(** * Personal-Finance: a shallow embedding of [main.py]

    The development follows the script top to bottom: Python strings and
    the two [str] methods the script calls, the category dictionary kept
    in the Streamlit session, the [categories.json] file, the categorizer,
    the loader with the clean-up of its amount columns, the two store
    mutations, the debit and credit views with the "Apply Changes" loop,
    and the per-category summary. *)

From Stdlib Require Import String Ascii List Bool Arith NArith ZArith QArith.
From Stdlib Require Import Lia Lqa Permutation Sorted OrderedTypeEx DecimalString.
From Stdlib Require Import DecimalPos DecimalN.
Import ListNotations.

Close Scope Q_scope.
Open Scope string_scope.
Open Scope list_scope.

(** ** Python [str]

    A [str] is modelled by a Rocq [string]; each character stands for the
    code point of the same number, so the model covers the strings over
    U+0000..U+00FF.  [lower] and [strip] are the Unicode ones restricted to
    that range. *)
Module PyStr.

Definition ord (c : ascii) : N := N_of_ascii c.

Definition between (lo hi n : N) : bool := ((lo <=? n) && (n <=? hi))%N.

(** [str.isspace] on one character: TAB..CR, FS..US, SPACE, NEL, NBSP. *)
Definition isspace (c : ascii) : bool :=
  between 9 13 (ord c) || between 28 32 (ord c)
  || (ord c =? 133)%N || (ord c =? 160)%N.

(** Upper-case letters of the range: A..Z and the accented capitals
    U+00C0..U+00DE without the multiplication sign U+00D7. *)
Definition isupper (c : ascii) : bool :=
  between 65 90 (ord c)
  || (between 192 222 (ord c) && negb (ord c =? 215)%N).

Definition lower_char (c : ascii) : ascii :=
  if isupper c then ascii_of_N (ord c + 32) else c.

(** [s.lower()] *)
Fixpoint lower (s : string) : string :=
  match s with
  | EmptyString => EmptyString
  | String c r => String (lower_char c) (lower r)
  end.

Fixpoint lstrip (s : string) : string :=
  match s with
  | EmptyString => EmptyString
  | String c r => if isspace c then lstrip r else s
  end.

Fixpoint rstrip (s : string) : string :=
  match s with
  | EmptyString => EmptyString
  | String c r =>
      match rstrip r with
      | EmptyString => if isspace c then EmptyString else String c EmptyString
      | r' => String c r'
      end
  end.

(** [s.strip()] *)
Definition strip (s : string) : string := rstrip (lstrip s).

(** [s.replace(old, "")] for a one-character [old]. *)
Fixpoint remove_char (old : ascii) (s : string) : string :=
  match s with
  | EmptyString => EmptyString
  | String c r =>
      if Ascii.eqb c old then remove_char old r
      else String c (remove_char old r)
  end.

(** [x in xs] for a list of strings. *)
Definition contains (xs : list string) (x : string) : bool :=
  existsb (String.eqb x) xs.

(** [not xs] for a list. *)
Definition is_empty {A} (xs : list A) : bool :=
  match xs with [] => true | _ => false end.

(** Truthiness of a string: non-empty. *)
Definition truthy (s : string) : bool :=
  match s with EmptyString => false | _ => true end.

End PyStr.

(** ** The category dictionary

    [st.session_state.categories] is a Python [dict] from category name to
    a list of keywords.  Its iteration order is its insertion order, which
    [categorize_transactions] observes, so it is an association list. *)
Definition dict := list (string * list string).

Fixpoint dict_get (d : dict) (k : string) : option (list string) :=
  match d with
  | [] => None
  | (k', v) :: rest => if String.eqb k k' then Some v else dict_get rest k
  end.

(** [k in d] *)
Definition dict_mem (d : dict) (k : string) : bool :=
  match dict_get d k with Some _ => true | None => false end.

(** [d[k] = v]: an existing key keeps its position, a new one goes last. *)
Fixpoint dict_set (d : dict) (k : string) (v : list string) : dict :=
  match d with
  | [] => [(k, v)]
  | (k', v') :: rest =>
      if String.eqb k k' then (k', v) :: rest
      else (k', v') :: dict_set rest k v
  end.

Definition keys (d : dict) : list string := map fst d.

(** A Python dict holds each key once. *)
Definition well_formed (d : dict) : Prop := NoDup (keys d).

(** ** Transactions *)

(** A [float64] cell.  A finite value is kept as the rational it denotes;
    the rounding of binary64 is not part of the model. *)
Inductive pyfloat : Type :=
| Finite (q : Q)
| Inf (negative : bool)
| NaN.

Record row : Type := mkRow {
  Date : string;
  Narration : string;
  Withdrawal_Amt : pyfloat;
  Deposit_Amt : pyfloat;
  Category : string
}.

Definition set_Category (r : row) (c : string) : row :=
  mkRow (Date r) (Narration r) (Withdrawal_Amt r) (Deposit_Amt r) c.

=-=-=-=-=

◆ What needs to be done
Please give back, exactly as it stands above, the stretch from the line with "Definition contains (xs" through the line with "(** Truthiness of a string: non-empty. *)", and no line outside it.

◆ Your response
Definition contains (xs : list string) (x : string) : bool :=
  existsb (String.eqb x) xs.

(** [not xs] for a list. *)
Definition is_empty {A} (xs : list A) : bool :=
  match xs with [] => true | _ => false end.

(** Truthiness of a string: non-empty. *)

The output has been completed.